## Task directions
Which lines below contain the word "repository"? Copy each of them.
☆ ☆ ☆ ☆ ☆ ☆ ☆
Lemma manifest_update_trans c1 c2 c3 :
  manifest_update c1 c2 → manifest_update c2 c3 → manifest_update c1 c3.
Proof.
  intros H12 H23 o Ho.
  destruct (H12 o Ho) as (o2 & Ho2 & Hk2).
  destruct (H23 o2 Ho2) as (o3 & Ho3 & Hk3).
  exists o3. split; [done |]. intros k Hk. by rewrite Hk3, Hk2.
Qed.

Lemma kept_refl q (f : FS) : kept q f f.
Proof. intros c Hc. exists c. auto. Qed.

Lemma kept_trans q (f1 f2 f3 : FS) :
  kept q f1 f2 → kept q f2 f3 → kept q f1 f3.
Proof.
  intros H12 H23 c Hc.
  destruct (H12 c Hc) as (c2 & Hc2 & Hrel2).
  destruct (H23 c2 Hc2) as (c3 & Hc3 & Hrel3).
  exists c3. split; [done |].
  destruct Hrel2 as [-> | [Hm H2]]; [done |].
  destruct Hrel3 as [-> | [_ H3]]; [by right |].
  right. split; [done |]. by eapply manifest_update_trans.
Qed.

Lemma kept_insert q q' n (f : FS) :
  q' ≠ q ∨ f !! q' = None → kept q f (<[q' := n]> f).
Proof.
  intros Hq c Hc. exists c. split; [| by left].
  rewrite lookup_insert_ne; [done |]. intros ->.
  destruct Hq as [? | Hnone]; [done | congruence].
Qed.

Lemma kept_mkdirp q d (f f' : FS) : mkdirp f d = Some f' → kept q f f'.
Proof.
  intros H c Hc. exists c. split; [| by left]. by eapply mkdirp_keeps.
Qed.

Lemma has_field_robust q k v :
  k ∉ dependency_fields → robust q (has_field k v).
Proof.
  intros Hk c c' (o & Ho & Hv) _ Hup.
  destruct (Hup o Ho) as (o' & Ho' & Hsame).
  exists o'. split; [done |]. by rewrite Hsame.
Qed.

Lemma robust_plain q P : ¬ is_manifest q → robust q P.
Proof. intros Hq c c' _ Hm. done. Qed.

Lemma file_with_kept q P (f f' : FS) :
  robust q P → file_with q P f → kept q f f' → file_with q P f'.
Proof.
  intros Hrob (c & Hc & HP) Hkept.
  destruct (Hkept c Hc) as (c' & Hc' & [-> | [Hm Hup]]).
  - by exists c.
  - exists c'. split; [done |]. by eapply Hrob.
Qed.

Section keeps_rules.
Context (root q : list string).

Lemma keeps_ret {A} (x : A) : keeps root q (ret x).
Proof. intros w r w' Hcwd [= <- <-]. split; [done | apply kept_refl]. Qed.

Lemma keeps_bind {A B} (c : M A) (k : A → M B) :
  keeps root q c → (∀ x, keeps root q (k x)) → keeps root q (bind c k).
Proof.
  intros Hc Hk w r w' Hcwd. unfold bind.
  destruct (c w) as [[x|e] w1] eqn:E.
  - destruct (Hc _ _ _ Hcwd E) as [Hcwd1 H1]. intros Hrun.
    destruct (Hk x _ _ _ Hcwd1 Hrun) as [Hcwd2 H2].
    split; [done |]. by eapply kept_trans.
  - intros [= <- <-]. by apply (Hc _ _ _ Hcwd E).
Qed.

Lemma keeps_log msg : keeps root q (console_log msg).
Proof. intros w r w' Hcwd [= <- <-]. split; [done | apply kept_refl]. Qed.

Lemma keeps_mkdirSync (p : path) recursive :
  keeps root q (mkdirSync p recursive).
Proof.
  intros w r w' Hcwd. unfold mkdirSync. cbv zeta.
  destruct recursive.
  - destruct (mkdirp _ _) as [f|] eqn:E; intros [= <- <-];
      (split; [done |]); [by eapply kept_mkdirp | apply kept_refl].
  - destruct (stat (fs w) (resolve (cwd w) p)) as [n|] eqn:E.
    { intros [= <- <-]. split; [done | apply kept_refl]. }
    destruct (stat (fs w) (removelast _)) as [[|]|]; intros [= <- <-];
      (split; [done |]); try apply kept_refl.
    apply kept_insert. right.
    by destruct (resolve (cwd w) p).
Qed.

Lemma keeps_writeFileSync (p : path) content :
  resolve root p ≠ q → keeps root q (writeFileSync p content).
Proof.
  intros Hne w r w' Hcwd. unfold writeFileSync. cbv zeta. rewrite Hcwd.
  destruct (stat (fs w) (resolve root p)) as [[|]|];
    destruct (stat (fs w) (removelast (resolve root p))) as [[|]|];
    intros [= <- <-]; (split; [done |]); try apply kept_refl;
    apply kept_insert; by left.
Qed.

Lemma keeps_execSync sh l cmd (dir : option path) :
  commands_keep sh l q →
  SExec cmd (match dir with Some p => resolve root p | None => root end) ∈ l →
  keeps root q (execSync sh cmd dir).
Proof.
  intros Hsh Hin w r w' Hcwd. unfold execSync. cbv zeta. rewrite Hcwd.
  destruct (stat (fs w) _) as [[|]|];
    try (intros [= <- <-]; split; [done | apply kept_refl]).
  destruct (sh _ _ _) as [[out f]|] eqn:E; intros [= <- <-];
    (split; [done |]); [| apply kept_refl].
  by eapply Hsh.
Qed.
End keeps_rules.

(** Two resolved paths that differ. *)
Ltac eval_paths :=
  repeat match goal with
         | |- context [path_of ?s] =>
             lazymatch s with
             | String _ _ =>
                 let v := eval vm_compute in (path_of s) in
                 change (path_of s) with v
             end
         end;
  cbn [resolve absolute comps join_paths path_dirname fmap list_fmap
       concat app removelast].

Ltac norm_paths :=
  eval_paths; rewrite ?app_nil_r, <- ?app_assoc; cbn [app].

Ltac path_neq :=
  norm_paths;
  let Heq := fresh "Heq" in
  intros Heq;
  repeat first [ discriminate Heq
               | apply app_inv_head in Heq
               | injection Heq as Heq ].

(** A command of the call is among the steps of the run. *)
Ltac in_script :=
  unfold init_steps, workspace_steps, db_steps, queue_steps, package_steps,
    node_steps;
  eval_paths; cbn [app concat fmap list_fmap];
  rewrite ?app_nil_r, <- ?app_assoc; cbn [app];
  repeat first [ apply list_elem_of_here | apply list_elem_of_further ].

Ltac keeps_call :=
  first [ apply keeps_ret | apply keeps_log | apply keeps_mkdirSync
        | eapply keeps_execSync; [ eassumption | in_script ]
        | apply keeps_writeFileSync; path_neq ].

Ltac keeps_run :=
  first [ keeps_call
        | eapply keeps_bind; [ keeps_run | intros; keeps_run ] ].

Ltac unfold_calls :=
  unfold Cli.createPackage;
  cbv beta iota zeta delta [forEach Cli.dbFiles Cli.queueFiles].

(** *** Files that are established *)

Section establish_rules.
Context {A B : Type}.

Lemma returns_keeps root q (c : M A) :
  keeps root q c → returns root root c (fun _ => True).
Proof. intros H w a w' Hcwd Hrun. by destruct (H _ _ _ Hcwd Hrun). Qed.

Lemma est_write root q P (p : path) content :
  q = resolve root p → P content →
  establishes root root q P (writeFileSync p content).
Proof.
  intros -> HP w a w' Hcwd. unfold writeFileSync. cbv zeta. rewrite Hcwd.
  destruct (stat (fs w) (resolve root p)) as [[|]|];
    destruct (stat (fs w) (removelast (resolve root p))) as [[|]|];
    intros [= <- <-]; (split; [done |]);
    exists content; (split; [apply lookup_insert_eq | done]).
Qed.

Lemma est_bind_l before after q P (c : M A) (k : A → M B) :
  robust q P →
  establishes before after q P c → (∀ x, keeps after q (k x)) →
  establishes before after q P (bind c k).
Proof.
  intros Hrob Hc Hk w b w' Hcwd Hrun.
  apply bind_Ok in Hrun as (a & w1 & Hc1 & Hk1).
  destruct (Hc _ _ _ Hcwd Hc1) as [Hcwd1 Hfile].
  destruct (Hk a _ _ _ Hcwd1 Hk1) as [Hcwd2 Hkept].
  split; [done |]. by eapply file_with_kept.
Qed.

Lemma est_bind_r before mid after q P (c : M A) (k : A → M B) Q :
  returns before mid c Q →
  (∀ x, Q x → establishes mid after q P (k x)) →
  establishes before after q P (bind c k).
Proof.
  intros Hc Hk w b w' Hcwd Hrun.
  apply bind_Ok in Hrun as (a & w1 & Hc1 & Hk1).
  destruct (Hc _ _ _ Hcwd Hc1) as [Hcwd1 HQ].
  by apply (Hk a HQ _ _ _ Hcwd1 Hk1).
Qed.
End establish_rules.

Lemma returns_script {A} a b (c : M A) l :
  runs_script a b c l → returns a b c (fun _ => True).
Proof.
  intros H w x w' Hcwd Hrun.
  by destruct (H w (Ok x) w' Hcwd Hrun) as (evs & _ & Hb & _).
Qed.

Lemma returns_mkdirSync a (p : path) recursive :
  returns a a (mkdirSync p recursive) (fun _ => True).
Proof. apply (returns_keeps _ []), keeps_mkdirSync. Qed.

Lemma returns_chdir a (p : path) :
  returns a (resolve a p) (process_chdir p) (fun _ => True).
Proof.
  intros w x w' <-. unfold process_chdir. cbv zeta.
  destruct (stat (fs w) _) as [[|]|]; intros H; inversion H; by subst.
Qed.

Lemma est_bind_ret {A B} before after q P (x : A) (k : A → M B) :
  establishes before after q P (k x) →
  establishes before after q P (bind (ret x) k).
Proof. intros H w b w' Hcwd Hrun. by apply (H w b w' Hcwd). Qed.

Lemma has_field_stringify k v o :
  serializable (JObj o) = true → obj_get k o = Some v →
  has_field k v (JSON_stringify (JObj o) 2).
Proof. intros Hs Hk. exists o. split; [by apply parse_stringify | done]. Qed.

Lemma file_with_field q k v (f : FS) :
  file_with q (has_field k v) f →
  ∃ m, read_json f q = Some m ∧ field k m = Some v.
Proof.
  intros (c & Hc & o & Ho & Hk). exists (JObj o). unfold read_json.
  by rewrite Hc.
Qed.

Lemma not_manifest l x : x ≠ "package.json" → ¬ is_manifest (l ++ [x]).
Proof. unfold is_manifest. rewrite last_snoc. congruence. Qed.

Ltac not_dependency :=
  let H := fresh "H" in
  intros H; unfold dependency_fields in H;
  repeat (apply elem_of_cons in H as [H|H]; [discriminate H |]);
  by apply elem_of_nil in H.

(** Skip a call that comes before the write of interest. *)
Ltac est_skip :=
  eapply est_bind_r; [ eapply returns_script; script_run | intros ? _ ].

(** The write of interest, and the calls after it. *)
Ltac est_here :=
  eapply est_bind_l;
  [ | apply est_write; [ norm_paths; reflexivity | ] | intros; keeps_run ].

(** *** Calls that returned *)

Lemma mkdirSync_plain_Ok (p : path) w x w' :
  mkdirSync p false w = (Ok x, w') →
  cwd w' = cwd w ∧ fs w' = <[resolve (cwd w) p := Dir]> (fs w).
Proof.
  unfold mkdirSync. cbv zeta.
  destruct (stat (fs w) (resolve (cwd w) p)); [done |].
  destruct (stat (fs w) (removelast _)) as [[|]|]; [done | | done].
  by intros [= _ <-].
Qed.
(* ===== verification/Prelude.v ===== *)
(** * Verification of the calc repository

    calc is a small compiled language.  The repository holds
    - the compiler, in Go: the lexer (src/compiler/lexer), the parser
      (src/compiler/parser) and the code generator (src/compiler/ast), which
      emits LLVM code;
    - the runtime library, in calc itself (src/runtime): coroutines, a
      scheduler, channels, mutexes, bindings to libuv;
    - the C part (src/libuv_helper): the glue code uvutil.c that every program
      is linked with, and the headers it and the bindings are written against:
      libuv's (uv.h, uv/) with the intrusive search trees of uv/tree.h, and
      those of the Boehm collector (gc/).
    The compiled program, the glue code, libuv and the collector share one
    address space.  Generated code allocates from the collector and calls the
    functions of the C headers through declarations without a body in the
    runtime; libuv calls back into generated code, and allocates from the
    collector because the runtime installs [replace_allocator].

    ** Files

    - Prelude: the state monad in which C code is translated, its weakest
      precondition rules, association lists.
    - RbTree ... RbTheorems: the red-black trees of uv/tree.h (macros RB_...).
      RbTree is the code, over a store of nodes; RbRep ties stores to abstract
      trees and focused trees; RbOrder is the contract of the comparison
      function and the abstract operations on sorted sequences; RbSplice,
      RbInsert, RbRemove and RbQuery verify the operations; RbRefine is the
      specification of the whole interface as an abstract machine and the
      simulation; RbTheorems has the statements with concrete instances.
    - SplayTree, SplayRep, SplayOps, SplayTheorems: the same for the top-down
      splay trees of uv/tree.h (macros SPLAY_...), with the local variable whose
      address the code takes as an object of the store.
    - CLayout: C types, their sizes, alignments and member offsets (LP64), and
      function prototypes.
    - UvTypes, UvErrno, UvEnums, UvTheorems: the structures, unions, error
      codes, enumerations and flags of uv.h, uv/unix.h, uv/linux.h,
      uv/threadpool.h and uv/errno.h, and the properties of their layout and
      numbering that users of base pointers, error codes and flag words rely
      on.  Sizes of system types and errno values are parameters
      ([SysTypes], [posix_errno]) with 64-bit Linux as instance.
    - Memory, UvUtil, UvUtilTheorems: a byte memory with collector blocks, and
      uvutil.c over it.  The collector and libuv are the classes [Collector]
      and [LibUv], which state what gc.h and libuv's documentation say of the
      functions used; a bump allocator is the instance.
    - UvApi, GcApi: every function prototype, callback type and
      allocation macro of uv.h, gc.h, gc_pthread_redirects.h and uvutil.h.
    - Ffi, FfiTheorems: the declarations of C functions in src/runtime, what
      it means for one to agree with its prototype on x86-64 (the same values
      are read on both sides whatever the unspecified parts of registers
      hold), and which do.
    - Lexer, LexerTheorems: src/compiler/lexer/lexer.go.
    - Ast: the nodes of src/compiler/ast that the parser builds.
    - ParserTypes, ParserExp: src/compiler/parser.  ParserTypes has number
      literals, the catching of panics, types, parameters and the headers of a
      file; ParserExp the expressions and statements, which are tied together
      by [parser_knot].
    - ParserTheorems: the value and width of integer literals, and the
      positions the parser may leave the lexer at.
    - ParserTerm: termination.
    - Grammar: the grammar of expressions of README.md as relations between
      tokens and trees.  ParserTokens presents a lexer as a list of tokens,
      ParserFail shows where the parser's alternatives fail, ParserComplete
      that each nonterminal is read by its function; GrammarTheorems has the
      statements.
    - Escape, EscapeTheorems, EscapeSafety: the escape analysis of
      src/compiler/ast/ast.go on the parser's trees, its result as a closure,
      and its safety for the runs of straight-line blocks.
    - GcInline, GcInlineRep, GcInlineTheorems, GcInlineInst: the allocation
      macros of gc/gc_inline.h and gc/gc_tiny_fl.h over the byte memory.
      GcInline is the code, with the collector it calls as a class with laws;
      GcInlineRep the free lists in memory and their invariant;
      GcInlineTheorems the functions' contracts and the refinement of an
      abstract allocator; GcInlineInst a collector that satisfies the laws.
    - LinkedList: src/runtime/linkedlist/linkedlist.calc, code and refinement
      of sequences.
    - Coro, CoroInv, CoroLogic, CoroTheorems: the coroutines of
      src/runtime/coro and the code src/compiler/ast emits for async
      functions.  Coro has the programs and the interleaving of the main
      function and the workers; CoroInv the invariant that ties the threads'
      progress to the shared memory; CoroLogic a rule per operation;
      CoroTheorems the invariant of whole executions and what follows.
    - Ir, IrInst, Codegen, CodegenSem, CodegenDemo, CodegenFaults, and
      CodegenFrame to CodegenExact: the code generator of src/compiler/ast for
      functions of integers and truth values.  Ir has the instructions, how
      they run, and the library that builds them as the class [Llir], IrInst an
      instance; Codegen is the generator; CodegenSem the meaning of the
      statements and the shapes of statements whose code has it.  CodegenFrame,
      CodegenExp and CodegenExt say what each operation does to the function
      that is built, CodegenPaths and CodegenNodes split the generator's runs
      at their blocks, CodegenGood and CodegenEnv tie the scopes to the
      variables and the memory, CodegenRun, CodegenSim, CodegenIf and
      CodegenFor simulate expressions and statements, CodegenFunc and
      CodegenTheorems whole functions; CodegenExact compares the code's
      arithmetic with the integers'; CodegenFaults has functions whose code
      does something else than they mean, CodegenDemo the programs the
      parser and the generator are tried on, among them
      src/runtime/strings/utf8.calc.
    - Arrays: the memory of the runtime's containers, blocks of elements that
      pointers point into, [memcpy] and [GC_malloc]; Slice, SliceTheorems:
      src/runtime/slice/slice.calc over it; Tcp, TcpTheorems: the buffers and
      the reading of connections, src/runtime/libuv/buf.calc and tcp.calc.
    - Loader, LoaderInv, LoaderTheorems: ParseDir and ParseModule of
      src/compiler/parser/parser.go, the goroutines that load modules, with the
      invariant of their interleavings.
    - TypeDefs, TypeDefsTheorems: the definitions of types of a module,
      NewTypeDef and the calc methods of src/compiler/ast/types.go and the loop
      of CalcGlobals in ast.go.

    ** State and operations

    A [struct type *] of tree.h is a key of the store ([ptr], NULL is 0), the
    store a [gmap] of nodes, RB_HEAD the root next to it.  An operation is a
    computation in [ST]: it returns [None] exactly when it reads or writes
    through a pointer to no object, or runs out of fuel.  The glue code runs
    in the same monad over [mem], a [gmap] from addresses to bytes.  The lexer
    is the list of code points with a position, its functions return, panic,
    stop the compiler, or run out of fuel.  The parser runs in the same monad:
    a Go function with an error result returns a sum, [panic] is the outcome
    [Panic], and [recover] catches it from the state the function was called
    in, as every deferred function of the parser goes back to the position it
    saved.

    ** What the theorems show

    Total correctness throughout: a statement [wp m s Q] says the operation
    stops, with no undefined access, in a state that satisfies [Q].
    - RB_INSERT, RB_REMOVE, RB_FIND, RB_NFIND, RB_NEXT, RB_PREV, RB_FOREACH on
      any red-black tree in any store do what the operation on the sorted
      sequence of elements does, keep the balance invariant, and change no
      other object; every sequence of calls is simulated by the abstract
      machine; search takes at most 2 log2 (n + 1) steps.
    - The same for the macros SPLAY_..., without the height bound.
    - uvutil.c: constructors return cleared objects of the right size and
      collector kind, accessors touch only their member and read back what
      was stored; GC_calloc is correct up to the overflow of its product.
    - libuv's structures: members aligned, disjoint and in bounds; each handle
      and request starts with the members of its base types at the same
      offsets; error codes are negative and distinct; flags are separate bits.
    - calls from calc: which declarations agree with the C prototypes.
    - The lexer terminates, reads only tokens of the language, and reads back
      any printed sequence of tokens.
    - The parser reads every sentence of the grammar to its tree, which is the
      only one; types are always parsed to an end, and expressions and
      statements unless SkipLn looks for a line end that does not come; an
      alternative that fails leaves the lexer where it was; integer literals
      get their value and the least width.
    - The escape analysis computes the closure of the escape points under the
      assignments whatever the order of Go's maps, and in straight-line blocks
      no pointer into the stack frame leaves the block; three kinds of blocks
      where one does are shown too.
    - The inline allocator hands out aligned, cleared objects that are apart
      from each other whatever the state of its free lists, up to the overflow
      of the size computation.
    - The linked list answers as a sequence does.
    - Coroutines under every interleaving: no access goes wrong, no task is
      lost or queued twice, and when nothing can move every task is done; a
      single worker runs each statement once, and two workers can run one
      twice.
    - The code generated for a function of the handled shapes ends and returns
      what its statements mean, whenever they mean something; its arithmetic is
      the integers' as long as numbers stay in range.  Outside of the shapes an
      [if] can run for ever and loops can return something else.
    - Slices that share no block are sequences whatever they grow to; a part of
      a slice shares its elements; a slice of 2^30 elements cannot grow.
    - Readers of a connection get the bytes that arrive, in order and whole, as
      long as data arrives only while a task waits; four ways to lose bytes.
    - Modules are loaded once and behind their imports under every
      interleaving, every run ends, and without a cycle of imports it ends with
      all modules loaded; with a cycle the loader can block for ever.
    - The definitions of a module are resolved when they have an order without
      forward references, whatever order they are written in; otherwise the
      compiler runs for ever.

    ** Fuel

    Loops over trees take as fuel the number of objects of the store and the
    theorems show it is enough (each iteration moves along a path of a tree
    whose nodes are distinct objects).  Loops of the lexer take the length of
    the input plus two: every iteration reads a rune, and one read happens
    past the end.  [findEsc] takes the size of its map plus two: a call that
    follows a name removes its entry.  The parser takes the same number for each loop and for the
    depth of its recursion, read from the input at hand by [lex_fuel]: between
    two recursive calls a token is read.  ParserTerm shows that no run out of
    fuel comes from the bound.  Runs of generated code and of statements take
    any fuel: the correctness theorem gives the steps the code needs.  [Push] of
    a slice calls itself once, behind the growth: two levels are enough, and
    more would not help a push that fails.  The rounds over the definitions of
    a module are at most as many as the definitions and one more.

    ** Not modelled

    - The code generator for floats, pointers, arrays, structures, strings,
      calls, closures, generics, interfaces, globals and async functions.  In
      the parser function and the loop of program over declarations, which
      fill the generator's scopes as they parse; of the definitions of types
      those with generic parameters or arguments, slices, and other names of a
      type (LLVM's own definition renames the shared type); in the loading of
      modules the search for directories, reading errors and cloning.
    - The runtime modules beyond their C declarations, the linked list, slices,
      the scheduler and the reading of connections: strings, timers, and what
      only passes arguments to libuv.  In the
      scheduler, the tasks of coro.Run, results of tasks, control flow inside
      async functions, and the messages printed when a pthread call fails.
    - The bodies of libuv and of the collector, which are not in the
      repository; the remaining headers of the collector (cord.h, gc_cpp.h,
      gc_mark.h and so on), which no code of the repository uses; the Windows
      header uv/win.h.
    - Currpos and PrintCurrent of the lexer, the file names and texts in error
      messages, and the rounding of float literals. *)
From Stdlib Require Export ZArith Lia.
From stdpp Require Export base tactics option list gmap numbers strings.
☆ ☆ ☆ ☆ ☆ ☆ ☆
## Response to this exercise
(** * Verification of the calc repository
    calc is a small compiled language.  The repository holds
      repository; the remaining headers of the collector (cord.h, gc_cpp.h,
      gc_mark.h and so on), which no code of the repository uses; the Windows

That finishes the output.